Se entienden las razones por las cuales Cuba se vio en la necesidad de tomar esas medidas, en su momento y por muchos años. Sin embargo, ya hacía tiempo eran necesarios los cambios. Cuántas personas no se vieron en la disyuntiva de renunciar a todo, ante urgencias personales. Cuánto estigma no se ha manejado contra tantas personas sin merecerlo, por el hecho de haber decidido vivir en el exterior. Sin dudas, las medidas tomadas son de gran importancia para la ciudadanía y sus derechos, no sólo el relacionado con la libertad de movimiento.
Pero, para la mayoría de las personas en Cuba hoy día, lo más significativo ha sido la disminución de más de 350CUC en el pago de trámites –sólo contando carta de invitación y permiso de salida– y, sobre todo, la simplificación de estas diligencias, eliminando gran parte de la madeja de gestiones, permisos y papeles en que se veían envueltas antes del 14 de enero.

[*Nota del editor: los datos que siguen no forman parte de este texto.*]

(* ================================================================== *)
(** * The layout of a page and what the reader finds in it *)

Lemma join_app_lines (sep : str) (xs rest : list str) :
  rest <> [] ->
  join sep (xs ++ rest)
  = List.concat (map (fun x => x ++ sep) xs) ++ join sep rest.
Proof.
  intros Hr. induction xs as [|x xs IH]; [reflexivity|].
  cbn [app map List.concat]. rewrite <- app_assoc, <- IH.
  destruct (xs ++ rest) as [|y ys] eqn:E.
  - apply app_eq_nil in E as [_ E]. contradiction.
  - now rewrite join_cons2, app_assoc.
Qed.

Lemma join_cons_ne (sep a : str) (l : list str) :
  l <> [] -> join sep (a :: l) = a ++ sep ++ join sep l.
Proof. destruct l; [contradiction|reflexivity]. Qed.

Lemma page_content_layout (title blockquote : str) (existing : list str)
      (memo : str) :
  page_content title blockquote existing memo
  = page_head title blockquote existing
    ++ MEMO_HEADING ++ [LF; LF] ++ memo ++ [LF].
Proof.
  unfold page_content, frontmatter, page_head, metadata_text, tag_lines.
  destruct existing as [|t ts].
  - cbn [app join].
    repeat (rewrite <- app_assoc || rewrite <- app_comm_cons).
    reflexivity.
  - cbn [app]. rewrite !join_cons2.
    rewrite join_cons_ne by (cbn; discriminate).
    rewrite <- (app_assoc (map _ (t :: ts))).
    rewrite join_app_lines by discriminate.
    rewrite map_map.
    cbn [app join].
    repeat (rewrite <- app_assoc || rewrite <- app_comm_cons).
    reflexivity.
Qed.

Porque, seamos honestos: en Cuba, quien estaba determinado a viajar y tenía el dinero, vencía todas las barreras y lo lograba; incluso casándose en contra de su voluntad con un extranjero o extranjera, renunciando a sus sueños profesionales de toda una vida o haciendo lo indecible para borrar su pasado de los registros oficiales. Pero viajaba.
Del casi millón de personas que lo hicieron en los últimos 12 años, la gran mayoría regresó –como fue confirmado en un programa reciente de la televisión cubana– y otros se quedaron más allá de los 11 meses establecidos, por las razones que fueran. Pero es muy importante que, a partir de ahora, no se corra el riesgo de que al viajar te cuelen en la categoría de "emigrado", por razones a veces ajenas a tu voluntad, y se te estigmatice.

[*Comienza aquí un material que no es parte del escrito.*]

(** * el_malloc: an explicit-list allocator, embedded and verified

    This development embeds [el_malloc.c] shallowly: the arena is a store of
    header structs, footer structs and block-list structs indexed by their
    address; every C function becomes a computation in a small state monad
    whose failures are the two ways the C program can fail to return (a
    dereference outside the mapped pages, or a loop/recursion that does not
    stop within the given fuel). *)

From stdpp Require Import base gmap list.
From Stdlib Require Import ZArith Lia.

Local Open Scope Z_scope.

#[local] Set Warnings "-clear-no-such-hyp".

(** ** Machine integers and pointers *)

(** [size_t] is 64 bits wide; sums and differences of sizes wrap around. *)
Definition SIZE_MODULUS : Z := 18446744073709551616.

Definition wrap (z : Z) : Z := z mod SIZE_MODULUS.

Definition NULL : Z := 0.

(** Modelled from the spec: the header [el_malloc.h] is not among the sources.
    The pointer macros do byte arithmetic on the address; the address is a
    64-bit quantity, so the result wraps like every other [size_t]. *)
Definition PTR_PLUS_BYTES (ptr off : Z) : Z := wrap (ptr + off).
Definition PTR_MINUS_BYTES (ptr off : Z) : Z := wrap (ptr - off).

(** ** Layout constants *)

(** Modelled from the spec: [el_malloc.h] is not among the sources.  A header
    holds a [size_t], a [char] state and two pointers (32 bytes on LP64), a
    footer holds one [size_t]; the overhead is "the space occupied by the
    header and footer". *)
Definition sizeof_blockhead : Z := 32.
Definition sizeof_blockfoot : Z := 8.
Definition EL_BLOCK_OVERHEAD : Z := sizeof_blockhead + sizeof_blockfoot.

(** Modelled from the spec: page size and the two fixed mapping addresses.
    The heap address is the one the comments of [el_print_blocklist] show. *)
Definition EL_PAGE_BYTES : Z := 4096.
Definition EL_HEAP_START_ADDRESS : Z := 0x600000000000.
Definition EL_CTL_START_ADDRESS : Z := 0x610000000000.

(** Modelled from the spec: the marker stored in the size of a sentinel, and
    the failure value of [mmap]. *)
Definition EL_UNINITIALIZED : Z := wrap (-1).
Definition MAP_FAILED : Z := wrap (-1).

(** ** Data model *)

(** The [state] byte of a header.  [EL_UNSET] stands for any byte that is none
    of the four named constants (memory that was never written). *)
Inductive el_state : Type :=
| EL_UNSET
| EL_AVAILABLE
| EL_USED
| EL_BEGIN_BLOCK
| EL_END_BLOCK.

#[global] Instance el_state_eq_dec : EqDecision el_state.
Proof. solve_decision. Defined.

Definition is_available (s : el_state) : bool :=
  match s with EL_AVAILABLE => true | _ => false end.

(** [el_blockhead_t] *)
Record el_blockhead_t : Type := BlockHead {
  h_size : Z;
  h_state : el_state;
  h_next : Z;
  h_prev : Z }.

#[global] Instance el_blockhead_inhabited : Inhabited el_blockhead_t :=
  populate (BlockHead 0 EL_UNSET NULL NULL).

Definition set_size (v : Z) (h : el_blockhead_t) : el_blockhead_t :=
  BlockHead v (h_state h) (h_next h) (h_prev h).
Definition set_state (v : el_state) (h : el_blockhead_t) : el_blockhead_t :=
  BlockHead (h_size h) v (h_next h) (h_prev h).
Definition set_next (v : Z) (h : el_blockhead_t) : el_blockhead_t :=
  BlockHead (h_size h) (h_state h) v (h_prev h).
Definition set_prev (v : Z) (h : el_blockhead_t) : el_blockhead_t :=
  BlockHead (h_size h) (h_state h) (h_next h) v.

(** [el_blocklist_t]; the two sentinel headers [beg_actual] and [end_actual]
    embedded in the struct live in the header store, at the addresses
    [beg_actual_of] and [end_actual_of]. *)
Record el_blocklist_t : Type := BlockList {
  l_beg : Z;
  l_end : Z;
  l_length : Z;
  l_bytes : Z }.

#[global] Instance el_blocklist_inhabited : Inhabited el_blocklist_t :=
  populate (BlockList NULL NULL 0 0).

Definition set_beg (v : Z) (l : el_blocklist_t) : el_blocklist_t :=
  BlockList v (l_end l) (l_length l) (l_bytes l).
Definition set_end (v : Z) (l : el_blocklist_t) : el_blocklist_t :=
  BlockList (l_beg l) v (l_length l) (l_bytes l).
Definition set_length (v : Z) (l : el_blocklist_t) : el_blocklist_t :=
  BlockList (l_beg l) (l_end l) v (l_bytes l).
Definition set_bytes (v : Z) (l : el_blocklist_t) : el_blocklist_t :=
  BlockList (l_beg l) (l_end l) (l_length l) v.
(** * gum: a supervisor for goroutine work units (manager.go)

    A shallow embedding of [manager.go]: Go channels as bounded buffers,
    the structs [WorkUnitManager] and [Manager] as records, the closure
    returned by [genID] as a function over its captured map, registration
    ([AddUnit], [ShutdownOn], [NewManager]) as pure functions, and
    [Manager.Run] together with the goroutines it talks to as a labelled
    transition system whose manager side follows [Run] line by line. *)

From Stdlib Require Import ZArith Lia Ascii.
From stdpp Require Import base gmap strings list fin_maps pretty.

(** ** Go channels

    Every channel of the package is created with [make(chan T, 1)].  A
    buffered channel is a queue with a capacity and a closed flag: a send
    blocks while the queue is full and panics on a closed channel; a
    receive takes the oldest element, yields the zero value on a closed and
    drained channel, and blocks otherwise. *)

Record chan (A : Type) := Chan { buf : list A; cap : nat; closed : bool }.
Arguments Chan {A} _ _ _.
Arguments buf {A} _.
Arguments cap {A} _.
Arguments closed {A} _.

Definition make_chan {A : Type} (n : nat) : chan A :=
  {| buf := []; cap := n; closed := false |}.

Inductive send_result (A : Type) :=
| SendOk (c : chan A)
| SendBlocks
| SendOnClosed.
Arguments SendOk {A} _.
Arguments SendBlocks {A}.
Arguments SendOnClosed {A}.

Definition chan_send {A : Type} (c : chan A) (v : A) : send_result A :=
  if closed c then SendOnClosed
  else if decide (length (buf c) < cap c)
       then SendOk {| buf := buf c ++ [v]; cap := cap c; closed := closed c |}
       else SendBlocks.

Inductive recv_result (A : Type) :=
| RecvOk (v : A) (c : chan A)
| RecvBlocks.
Arguments RecvOk {A} _ _.
Arguments RecvBlocks {A}.

Definition chan_recv {A : Type} (zero : A) (c : chan A) : recv_result A :=
  match buf c with
  | v :: rest => RecvOk v {| buf := rest; cap := cap c; closed := closed c |}
  | [] => if closed c then RecvOk zero c else RecvBlocks
  end.

(** [close(c)]: [None] is the run-time panic "close of closed channel". *)
Definition chan_close {A : Type} (c : chan A) : option (chan A) :=
  if closed c then None
  else Some {| buf := buf c; cap := cap c; closed := true |}.

(** ** Data model *)

(** An [os.Signal] value: [None] is the nil interface, [Some n] the signal
    numbered [n]. *)
Abbreviation Signal := (option Z).

(** An [error] value: [None] is nil, [Some msg] an error whose [Error()]
    text is [msg]. *)
Abbreviation error := (option string).

(** A value implementing [WorkUnit].  The manager only ever looks at its
    dynamic type, through [reflect.TypeOf(unit).String()]. *)
Record WorkUnit := { TypeString : string }.

(** [WorkUnitManager].  The Go field [panic] aliases the manager's channel
    [m.panic]; the embedding keeps that one channel in [Manager] and lets
    [Panic] write there. *)
Record WorkUnitManager := {
  stop : chan bool;
  workerQuit : chan bool;
  unit : WorkUnit;
  isPaniced : bool
}.

Record Manager := {
  signalIn : chan Signal;
  shutdownSigs : list Signal;
  workers : gmap string WorkUnitManager;
  Quit : chan bool;
  panic : chan error
}.

(** ** The name generator *)

(** Go's [int] on a 64-bit platform: two's complement wrap-around. *)
Definition int_wrap (z : Z) : Z := ((z + 2 ^ 63) mod 2 ^ 64 - 2 ^ 63)%Z.

(** [genID()] allocates the captured map [ids]; the closure it returns is
    [idGenerator], here a function from the map to the result and the
    updated map. *)
Definition genID : gmap string Z := ∅.

Definition idGenerator (unit : string) (ids : gmap string Z) : Z * gmap string Z :=
  let ret := default 0%Z (ids !! unit) in
  (ret, <[unit := int_wrap (default 0%Z (ids !! unit) + 1)]> ids).

(** ** Registration *)

Inductive result (A : Type) :=
| Ok (a : A)
| RuntimePanic (msg : string).
Arguments Ok {A} _.
Arguments RuntimePanic {A} _.

(** [strings.Split(s, ".")]: the substrings between the dots, one more
    than there are dots. *)
Fixpoint Split_dot (s : string) : list string :=
  match s with
  | EmptyString => [EmptyString]
  | String c s' =>
      if decide (c = "."%char) then EmptyString :: Split_dot s'
      else match Split_dot s' with
           | h :: t => String c h :: t
           | [] => [String c EmptyString]
           end
  end.

Definition NewManager : Manager := {|
  signalIn := make_chan 1;
  Quit := make_chan 1;
  workers := ∅;
  panic := make_chan 1;
  shutdownSigs := []
|}.

(** [AddUnit].  The result carries the display name (the text the function
    logs), the generator's map and the manager. *)
Definition AddUnit (u : WorkUnit) (name : string)
    (ids : gmap string Z) (m : Manager) : result (string * gmap string Z * Manager) :=
  let workUnitManager := {|
    workerQuit := make_chan 1;
    stop := make_chan 1;
    unit := u;
    isPaniced := false
  |} in
  let unitType := TypeString u in
  match Split_dot unitType !! 1%nat with
  | None => RuntimePanic "index out of range [1] with length 1"
  | Some unitClass =>
      let unitName := name +:+ "[" +:+ unitClass in
      let '(unitID, ids') := idGenerator unitName ids in
      let unitName := unitName +:+ "#" +:+ pretty unitID +:+ "]" in
      Ok (unitName, ids',
          {| signalIn := signalIn m;
             shutdownSigs := shutdownSigs m;
             workers := <[unitName := workUnitManager]> (workers m);
             Quit := Quit m;
             panic := panic m |})
  end.

(** [ShutdownOn]: the subscription made by [signal.Notify] lives in the
    runtime; the manager's own state gains the signals. *)
Definition ShutdownOn (sig : list Signal) (m : Manager) : Manager :=
  {| signalIn := signalIn m;
     shutdownSigs := shutdownSigs m ++ sig;
     workers := workers m;
     Quit := Quit m;
     panic := panic m |}.

(** [in]. *)
Definition in_ (arr : list Signal) (sig : Signal) : bool :=
  bool_decide (sig ∈ arr).

(** A sequence of [AddUnit] calls on one manager, sharing the package's
    generator. *)
Fixpoint AddUnits (regs : list (WorkUnit * string))
    (ids : gmap string Z) (m : Manager) : result (list string * gmap string Z * Manager) :=
  match regs with
  | [] => Ok ([], ids, m)
  | (u, name) :: regs' =>
      match AddUnit u name ids m with
      | RuntimePanic msg => RuntimePanic msg
      | Ok (unitName, ids', m') =>
          match AddUnits regs' ids' m' with
          | RuntimePanic msg => RuntimePanic msg
          | Ok (names, ids'', m'') => Ok (unitName :: names, ids'', m'')
          end
      end
  end.

(** ** [Manager.Run] and the goroutines around it

    The state of a running program: the manager struct (with the
    [WorkUnitManager]s it points to, addressed by their registry key), the
    place [Run] has reached, the activations of [Panic] in flight, the
    units whose goroutine has been started, everything that has happened
    so far (newest first) and whether a run-time panic has killed the
    process. *)

(** The two [case]s of the [select] at line 75. *)
Inductive path := OnSignal | OnPanic.

Global Instance path_eq_dec : EqDecision path.
Proof. solve_decision. Defined.

(** Where [Run] stands.  A [range] over [m.workers] visits every key once,
    in an order Go leaves open: the keys still to visit are kept here. *)
Inductive Run_pc :=
| PcEntry                                         (* line 67 *)
| PcStart (todo : list string)                    (* lines 69-72 *)
| PcSelect                                        (* line 75 *)
| PcSigStop (todo : list string)                  (* lines 85-86 *)
| PcSigSend (name : string) (todo : list string)  (* line 87 *)
| PcPanLog (p : error) (todo : list string)       (* lines 103-107 *)
| PcPanStop (todo : list string)                  (* lines 109-111 *)
| PcPanSend (name : string) (todo : list string)  (* line 112 *)
| PcWait (via : path) (todo : list string)        (* lines 91-94, 117-120 *)
| PcQuit (via : path).                            (* lines 99, 125 *)

(** Where an activation of [Panic] stands. *)
Inductive Panic_pc :=
| L48 (err : error)
| L49
| L50
| L51
| Returned.

Global Instance Panic_pc_eq_dec : EqDecision Panic_pc.
Proof. solve_decision. Defined.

Entonces, de lo que estamos hablando en este aspecto es de la "no emigración". O, mejor dicho, de poner la emigración en su lugar. En la práctica, ahora cualquier cubano o cubana podrá viajar –salvo excepciones previstas en la ley– el tiempo que considere, pueda o necesite. Y emigrar será una decisión personal, no una circunstancia que se le impone por decisión burocrática.

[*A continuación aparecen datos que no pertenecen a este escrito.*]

(** ** Closing a position *)

(** [close_position] never raises: every failure comes back as a dict whose
    [success] is false. A success means that the position had a string side
    and a numeric size and that the venue took the order at the first and
    only request; the order closes the absolute size, on the side opposite
    to a long or buy position and on the buy side for any other side. *)
Theorem close_position_never_raises (self : TradeExecutor.t) (symbol : string)
    (position : dict) (v : venue) :
  exists result,
    (TradeExecutor.close_position self symbol position v).1 = Ok result /\
    (truthy (get_ result "success") = true ->
     exists side size order,
       get position "side" (VStr "") = VStr side /\
       as_number (get position "size" (num 0)) = Some size /\
       create_market_order (TradeExecutor.exchange_ self) (requests v) = Ok order /\
       get_ result "side" = VStr (TradeExecutor.closing_side (lower side)) /\
       get_ result "quantity" = num (Qabs size) /\
       get_ result "price" = TradeExecutor.fill_price order /\
       (TradeExecutor.close_position self symbol position v).2 =
         {| requests := S (requests v); sleeps := sleeps v |}).
Proof.
  unfold TradeExecutor.close_position, try_except.
  unfold bind at 1. unfold TradeExecutor.position_side.
  destruct (get position "side" (VStr "")) as [| bb | qq | side | dd] eqn:Eside;
    cbn [lift];
    try (eexists; split; [reflexivity|]; intros H; discriminate H).
  unfold bind at 1. unfold py_abs.
  destruct (as_number (get position "size" (num 0))) as [size|] eqn:Esize; cbn [lift];
    [|eexists; split; [reflexivity|]; intros H; discriminate H].
  unfold bind at 1. unfold request at 1.
  destruct (create_market_order (TradeExecutor.exchange_ self) (requests v))
    as [order|e] eqn:Eorder;
    [|eexists; split; [reflexivity|]; intros H; discriminate H].
  eexists. split; [reflexivity|]. intros _.
  exists side, size, order. repeat split; try reflexivity.
  unfold bind, lift, request. rewrite Eorder. reflexivity.
Qed.

(** ** From a signal to a trade *)

Lemma getitem_not_null (d : dict) (k : string) :
  Database.is_none (get_ d k) = false -> getitem d k = Ok (get_ d k).
Proof.
  unfold get_, get, getitem. destruct (d !! k); [reflexivity|discriminate].
Qed.

Section FilledOrder.
(** X14. Once [TMSFindDevices] has returned, no subscript of the lines
    that fix the units and the scale is out of range, whatever the two
    sensor sensitivities and units of the configuration.  For a VOLTAGE
    device each channel whose sensor sensitivity is not 0.0 has its scale
    factor multiplied by [1.0 / (eu_sen/1000.0)], in the record of [info]
    itself, and takes the configured unit, a channel with 0.0 keeps its
    factor and "Volts"; for an ACCELERATION device the scale is left as
    decoded and both units are "g".  With the 100.0 of the shipped
    configuration the multiplier is 10.0 exactly. *)
Theorem set_up_outcome :
  forall e0 e1 u0 u1 globals platform hapis devices found,
    TMSFindDevices globals platform hapis devices = Ok found ->
    let adj c e := if Script.ne_zero e then Script.adjusted c e else c in
    let unit e (u : string) := if Script.ne_zero e then u else "Volts" in
    exists r others c0 c1,
      found = r :: others /\ scale r = [c0; c1] /\
      Script.set_up [e0; e1] [u0; u1] globals platform hapis devices
      = Script.Ready
          {| Script.printed :=
               match others with
               | [] => []
               | _ :: _ => ["Using first device found."]
               end;
             Script.info :=
               (if format r =? 1
                then Script.with_scale r [adj c0 e0; adj c1 e1]
                else r) :: others;
             Script.units :=
               if format r =? 1 then [unit e0 u0; unit e1 u1]
               else ["g"; "g"];
             Script.title := ("The Modal Shop " ++ model r)%string;
             Script.ylabel := if format r =? 1 then unit e0 u0 else "g";
             Script.stream_device := device r |} /\
      Script.factor (of_int 100) = of_int 10.
Proof.
  intros e0 e1 u0 u1 globals platform hapis devices found H adj unit.
  destruct (TMSFindDevices_head _ _ _ _ _ H)
    as (r & others & c0 & c1 & -> & Hsc & Hfmt).
  exists r, others, c0, c1. split; [reflexivity|]. split; [exact Hsc|].
  split; [|vm_compute; reflexivity].
  unfold Script.set_up. rewrite H.
  assert (Hout : (if 1 <? Z.of_nat (List.length (r :: others))
                  then ["Using first device found."] else [])
                 = match others with
                   | [] => []
                   | _ :: _ => ["Using first device found."]
                   end).
  { destruct others as [|o os]; [reflexivity|].
    cbn [List.length].
    destruct (Z.ltb_spec 1 (Z.of_nat (S (S (List.length os)))));
      [reflexivity | lia]. }
  rewrite Hout. clear Hout.
  destruct Hfmt as [Hf|Hf]; rewrite Hf; cbn [Z.eqb].
  - rewrite Hsc. cbn [List.length seq Script.channel_loop].
    unfold Script.channel_turn. cbn [nth_error].
    subst adj unit. cbv beta.
    destruct (Script.ne_zero e0), (Script.ne_zero e1); reflexivity.
  - reflexivity.
Qed.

Entre cubanos y cubanas viajar ya se irá viendo, poco a poco, como algo corriente –para quienes puedan, claro, como en el resto del mundo– y los funcionarios de inmigración pasarán de jueces y censores a facilitadores de gestiones y papeles. Y eso está bien.
A propósito, algo similar debería ocurrir con la Aduana, cuyos funcionarios también deberían dejar de ser inquisidores de lo que se entra –¿qué les importa si en el equipaje se carga con blúmers o calzoncillos?– para dedicarse más a su necesaria labor de velar en nuestras fronteras contra la entrada de materiales o equipos peligrosos a la seguridad de la nación.
Mientras tanto, a sólo unos días de la aplicación de estas medidas, una de las reacciones más significativas está sucediendo en las históricamente escabrosas relaciones con los Estados Unidos, donde se han quedado sin una pieza clave de la política anticubana: la imagen diabólica de Cuba como una "gran prisión", de donde no se puede ni salir ni entrar.
Ríos de tinta y bytes se han quedado sin cauce y los desconcertados "defensores" de los derechos humanos en Cuba y la libertad de viajar, aterrados de seguir perdiendo terreno, se han transformado en los mayores enemigos de los cambios. Tanto la extrema derecha batistiana de Miami como sus patrocinadores en Washington se han quedado sin argumentos y hasta sus más recalcitrantes empleados están hablando de cambiar la "Ley de Ajuste Cubano".
En este caso, los recientes cambios pudieran ser interpretados también como otro "gesto" –o al menos como otro paso más, entre los tantos que hemos visto en los últimos años– en el camino al desmoronamiento de los antagonismos.